■ TASK DETAILS
Scan the data for "state" and copy the lines it appears in.

■ TASK INPUTS
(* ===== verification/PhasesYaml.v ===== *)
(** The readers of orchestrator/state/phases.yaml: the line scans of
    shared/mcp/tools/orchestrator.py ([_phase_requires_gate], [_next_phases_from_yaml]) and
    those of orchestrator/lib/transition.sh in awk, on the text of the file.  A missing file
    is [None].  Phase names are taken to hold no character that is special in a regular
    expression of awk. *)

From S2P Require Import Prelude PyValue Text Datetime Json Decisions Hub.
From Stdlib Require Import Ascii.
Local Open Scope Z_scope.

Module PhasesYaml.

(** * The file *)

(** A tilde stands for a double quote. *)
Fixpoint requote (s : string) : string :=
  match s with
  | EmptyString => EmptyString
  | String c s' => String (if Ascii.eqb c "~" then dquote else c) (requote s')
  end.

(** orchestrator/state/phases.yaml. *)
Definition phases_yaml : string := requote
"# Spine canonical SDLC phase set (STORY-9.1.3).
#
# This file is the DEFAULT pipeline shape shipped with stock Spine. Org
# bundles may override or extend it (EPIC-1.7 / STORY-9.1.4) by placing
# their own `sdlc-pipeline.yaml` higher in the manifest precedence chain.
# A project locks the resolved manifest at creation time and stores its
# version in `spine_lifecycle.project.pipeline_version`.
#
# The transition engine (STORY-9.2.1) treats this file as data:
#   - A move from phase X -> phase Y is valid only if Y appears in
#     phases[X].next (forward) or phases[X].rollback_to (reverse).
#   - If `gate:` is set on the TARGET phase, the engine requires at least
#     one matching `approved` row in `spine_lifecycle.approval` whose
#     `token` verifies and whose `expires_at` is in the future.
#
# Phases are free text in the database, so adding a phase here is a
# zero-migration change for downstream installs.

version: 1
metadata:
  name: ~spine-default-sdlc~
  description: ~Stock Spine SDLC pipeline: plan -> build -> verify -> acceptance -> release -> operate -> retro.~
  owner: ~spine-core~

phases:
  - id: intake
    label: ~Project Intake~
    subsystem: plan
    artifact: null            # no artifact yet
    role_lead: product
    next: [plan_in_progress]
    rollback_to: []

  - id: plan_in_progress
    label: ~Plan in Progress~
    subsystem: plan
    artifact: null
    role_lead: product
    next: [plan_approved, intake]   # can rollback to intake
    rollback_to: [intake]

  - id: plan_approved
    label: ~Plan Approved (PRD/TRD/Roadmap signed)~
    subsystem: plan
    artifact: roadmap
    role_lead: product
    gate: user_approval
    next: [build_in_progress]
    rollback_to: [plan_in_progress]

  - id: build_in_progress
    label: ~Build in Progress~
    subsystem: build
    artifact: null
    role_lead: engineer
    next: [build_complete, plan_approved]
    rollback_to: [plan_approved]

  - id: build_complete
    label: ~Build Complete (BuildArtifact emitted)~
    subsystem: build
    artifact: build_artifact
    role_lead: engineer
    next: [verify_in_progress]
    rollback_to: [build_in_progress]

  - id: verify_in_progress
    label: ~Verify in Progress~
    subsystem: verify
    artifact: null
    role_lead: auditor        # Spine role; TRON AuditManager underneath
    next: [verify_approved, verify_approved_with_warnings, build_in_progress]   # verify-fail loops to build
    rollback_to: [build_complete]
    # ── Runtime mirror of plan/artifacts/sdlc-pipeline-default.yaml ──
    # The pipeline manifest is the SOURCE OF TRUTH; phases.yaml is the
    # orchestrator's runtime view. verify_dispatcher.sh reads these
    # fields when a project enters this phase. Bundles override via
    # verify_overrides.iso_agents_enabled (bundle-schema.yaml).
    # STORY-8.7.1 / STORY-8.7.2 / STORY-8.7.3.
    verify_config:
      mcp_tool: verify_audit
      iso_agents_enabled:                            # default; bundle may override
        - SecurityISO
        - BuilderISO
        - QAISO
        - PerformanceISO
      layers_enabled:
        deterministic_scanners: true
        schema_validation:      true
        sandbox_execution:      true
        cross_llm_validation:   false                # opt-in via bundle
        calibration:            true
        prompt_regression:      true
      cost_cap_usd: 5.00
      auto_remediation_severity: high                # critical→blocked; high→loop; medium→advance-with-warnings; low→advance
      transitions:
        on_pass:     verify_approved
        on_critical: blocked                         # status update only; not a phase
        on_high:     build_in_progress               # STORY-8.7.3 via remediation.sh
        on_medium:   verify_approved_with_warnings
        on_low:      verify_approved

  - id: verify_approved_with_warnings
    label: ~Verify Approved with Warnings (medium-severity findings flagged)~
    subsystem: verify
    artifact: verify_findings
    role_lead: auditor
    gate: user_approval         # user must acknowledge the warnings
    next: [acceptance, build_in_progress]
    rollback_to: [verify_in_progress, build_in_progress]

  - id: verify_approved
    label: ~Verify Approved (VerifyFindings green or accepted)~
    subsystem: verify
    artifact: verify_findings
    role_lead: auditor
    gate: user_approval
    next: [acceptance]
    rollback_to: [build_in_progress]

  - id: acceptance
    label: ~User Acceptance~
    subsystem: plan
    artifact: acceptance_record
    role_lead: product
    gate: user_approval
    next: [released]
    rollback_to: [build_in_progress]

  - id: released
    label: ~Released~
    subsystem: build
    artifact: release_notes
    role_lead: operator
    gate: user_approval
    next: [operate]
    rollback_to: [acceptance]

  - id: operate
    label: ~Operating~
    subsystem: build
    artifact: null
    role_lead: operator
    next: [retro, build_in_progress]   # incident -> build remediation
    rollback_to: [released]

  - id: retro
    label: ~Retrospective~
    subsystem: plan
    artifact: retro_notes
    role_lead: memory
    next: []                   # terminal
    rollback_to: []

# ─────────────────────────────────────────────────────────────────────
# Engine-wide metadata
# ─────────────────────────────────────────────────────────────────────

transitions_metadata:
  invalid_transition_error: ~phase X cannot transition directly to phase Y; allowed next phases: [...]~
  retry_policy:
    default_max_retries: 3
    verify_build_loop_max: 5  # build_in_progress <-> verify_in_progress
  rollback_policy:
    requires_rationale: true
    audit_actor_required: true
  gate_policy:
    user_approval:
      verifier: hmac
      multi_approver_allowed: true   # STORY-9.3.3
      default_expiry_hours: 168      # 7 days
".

■ EXERCISE OUTPUT
(** The readers of orchestrator/state/phases.yaml: the line scans of
(** orchestrator/state/phases.yaml. *)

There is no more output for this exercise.